By Marcia Neitman, regional director of business development
On Sept. 9, 2017, at 5:30 a.m., the National Weather Bureau bulletin indicated the storm path of Hurricane Irma had changed course.
The entire state of Florida was under storm alert watching the hurricane’s path. Throughout the week, all indications had the eye of the storm headed for the east coast until that day, the hurricane had shifted and was headed to the west coast with a storm surge that could be up to 10 feet in Punta Gorda.
There are 2,300 residents living in skilled nursing facilities and assisted living facilities in Charlotte County. The Agency for Health Care Administration mandates that each SNF and ALF have an evacuation plan based for their own facility. Hurricane Irma posed a serious problem; not all the SNFs and ALFs can be expected to evacuate at the same time.
It was not feasible to move residents out of Charlotte County because the path of the storm was heading up through the entire state. As a result of the hurricane conditions that were mounting all week, fuel shortages quickly became an issue. It was not possible to travel through the state without refueling and becoming stranded.

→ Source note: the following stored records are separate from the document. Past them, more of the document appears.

(** * RAG chat pipeline: a shallow embedding of [src/lib/rag.ts],
    [src/lib/db.ts], the chat route and the upload route.

  Conventions of the embedding.

  - Asynchronous functions are run to completion: an [await] is a
    sequencing point, a rejected promise is a thrown error.
  - Everything outside the process (SQL statements, HTTP calls, the
    Pinecone client, clocks and random sources, the file processors)
    is an event answered by an oracle; every event issued is recorded,
    with its answer, in the trace of the world.
  - JavaScript strings are modelled by [string]; a character stands for
    a code unit below U+0100.  The one message thrown by the source that
    holds a character above U+00FF, the cross mark that opens the message
    of [getDb], holds it as the three bytes of its UTF-8 encoding; no
    function of the model measures or cuts a thrown message.
  - [console.warn] and [console.error] are recorded in the world;
    informational [console.log] lines are not modelled.  Pictographs
    that prefix log labels in the source are left out of the labels. *)

From Stdlib Require Import String Ascii List Bool Arith ZArith QArith Lia Lqa.
From Stdlib Require Import Permutation Sorted.
From Stdlib Require Import DecimalString.
From Stdlib Require Import Floats.PrimFloat.
From Stdlib Require Import Numbers.Cyclic.Int63.Uint63.
Import ListNotations.

Local Close Scope Q_scope.
Local Open Scope string_scope.
Local Open Scope list_scope.
Local Open Scope nat_scope.

(** String concatenation, the [+] of JavaScript on strings and the
  joints of a template literal. *)
Notation "a ^^ b" := (String.append a b) (at level 60, right associativity).

(* ================================================================== *)
(** ** JavaScript strings and values *)
(* ================================================================== *)

Module JS.

(** A JavaScript [number] is an IEEE 754 binary64. *)
Definition number := float.

Definition number_of_nat (n : nat) : number :=
  PrimFloat.of_uint63 (Uint63.of_Z (Z.of_nat n)).

Definition string_of_nat (n : nat) : string :=
  NilZero.string_of_uint (Nat.to_uint n).
(** The state after a write threw: nothing more is written and the stream
    stays open. *)
Definition aborted (q : list SSE) (a : nat) (b : jsstr) (finished sent : bool) : Chat.Pipeline :=
  {| Chat.queue := q; Chat.ended := false; Chat.cancelled := false; Chat.awaits := a;
     Chat.controllerClosed := true; Chat.buffer := b;
     Chat.hasFinished := finished; Chat.hasContentBeenSent := sent |}.

Definition nonempty {A} (l : list A) : bool :=
  match l with [] => false | _ :: _ => true end.

Definition exit_of (ending : Chat.ReadEnd) : Chat.LoopExit :=
  match ending with
  | Chat.EndOfStream => Chat.LoopDone
  | Chat.ReadError message => Chat.Threw message
  end.

(** A content chunk: content that is not empty, no role, no finish reason. *)
Definition is_plain_content (e : SSE) : bool :=
  is_content_chunk e && negb (is_role_chunk e) && negb (is_final_chunk e)
  && negb (is_sentinel e).

(** Neither a chunk with a finish reason nor the sentinel. *)
Definition is_not_terminal (e : SSE) : bool :=
  negb (is_final_chunk e) && negb (is_sentinel e).

Definition count_role (events : list SSE) : nat :=
  length (List.filter is_role_chunk events).

(** ** Vocabulary of the further properties *)

(** *** Acceptable requests *)

(** A message that [validateRequest] lets through: a known role, a tool call
    id on a tool message, and a flattened content of at most 200000 code
    units. *)
Definition acceptable_message (m : OpenAIMessage) : Prop :=
  (exists r, role m = Some r
             /\ r ∈ [js "system"; js "user"; js "assistant"; js "tool"]
             /\ (r = js "tool" -> exists t, tool_call_id m = Some t /\ t <> []))
  /\ N.of_nat (length (convertContentToString (content m))) <= 200000.

(** *** Pipeline states under cancellation *)

(** No event of the list is the sentinel. *)
Definition no_sentinel (q : list SSE) : bool :=
  forallb (fun e => negb (is_sentinel e)) q.

(** The sentinel is in the queue exactly when the controller was closed by
    the pipeline, and then it is the last event. *)
Definition sealed (p : Chat.Pipeline) : Prop :=
  if Chat.ended p then
    Chat.controllerClosed p = true
    /\ exists pre, Chat.queue p = pre ++ [DoneSentinel] /\ no_sentinel pre = true
  else no_sentinel (Chat.queue p) = true.

(** The consumer has cancelled an open stream that holds the events [q]. *)
Definition cancelled_with (q : list SSE) (p : Chat.Pipeline) : Prop :=
  Chat.cancelled p = true /\ Chat.ended p = false /\ Chat.queue p = q.

(** The stream holds the events [q] and possibly more. *)
Definition extends (q : list SSE) (p : Chat.Pipeline) : Prop :=
  q `prefix_of` Chat.queue p.

(** A pipeline whose consumer may cancel, against the pipeline of the same
    upstream whose consumer does not: the two are in the same state, or the
    first was cancelled and holds a prefix of the events of the second. *)
Definition trails (pc pu : Chat.Pipeline) : Prop :=
  (pc = pu /\ Chat.cancelled pc = false /\ sealed pc)
  \/ (exists q, cancelled_with q pc /\ extends q pu).

(** *** The client and the handlers built on it *)

(** The backend of the dispatcher, built on the client.  A response is
    described by what the handler goes on to read from it. *)
Definition client_backend (env : OllamaClient.Env)
           (fetchTags : OllamaClient.FetchCall -> OllamaClient.Fetched OllamaClient.TagsResponse)
           (fetchChat : OllamaClient.FetchCall -> OllamaClient.Fetched Chat.ChatResult)
           (fetchStream : OllamaClient.FetchCall -> OllamaClient.Fetched Chat.StreamResult)
  : Chat.Backend :=
  {| Chat.localTags := OllamaClient.getLocalTags fetchTags;
     Chat.remoteTags := OllamaClient.getRemoteTags env fetchTags;
     Chat.chat := fun ollamaRequest =>
       match OllamaClient.chatCompletion env fetchChat
               (Chat.oreq_model ollamaRequest) ollamaRequest with
       | OllamaClient.Rejects message => Chat.CallFailed message
       | OllamaClient.Resolves result => result
       end;
     Chat.chatStream := fun ollamaRequest =>
       match OllamaClient.chatCompletion env fetchStream
               (Chat.oreq_model ollamaRequest) ollamaRequest with
       | OllamaClient.Rejects message => Chat.StreamCallFailed message
       | OllamaClient.Resolves result => result
       end |}.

When winds reach 45 mph, ambulances are not permitted on the road. The Fire and EMS department had little time to orchestrate the transportation and plan to evacuate the 2,300 vulnerable residents.
Charlotte County identified every transit and school bus it could find, and emergency meetings were held with the property appraisers to determine the highest-risk facilities in the county to move the most vulnerable residents.
Life Care Center of Punta Gorda and Consulate Health Care of Port Charlotte were relocated to Kings Gate Country Club. Two entire facilities full of patients, staff members, their families and pets took up residency in a space a fraction of the size they were used to living and administering nursing care in. This was their home for the next 48 hours during the storm and until it was safe to return to their facilities.
Life Care Center of Punta Gorda held an appreciation breakfast on Oct. 20 for the first responders of the Charlotte County and the City of Punta Gorda Fire and EMS departments for their selfless efforts to facilitate the safe evacuation of more than 250 people, including patients on stretchers, wheelchairs with equipment, bedding, supplies, Life Care associates and their family members.
Beecher Hunter, president of Life Care Centers of America, acknowledged the first responders for their service in a personal letter.
“Without your presence and professionalism, our experience during Hurricane Irma would have been drastically different,” Hunter said. “Thank you for what you did for Life Care Center of Punta Gorda and what you do for your community every day.”
Copies of Hunter’s letter were framed and personally addressed to the Chief of Charlotte County Fire and EMS, Bill Van Helden, and Chief of the Punta Gorda Fire and EMS, Ray Briggs. Briggs accepted the letter in person, and Chief Deputy Michael Davis accepted the letter on behalf of Van Helden.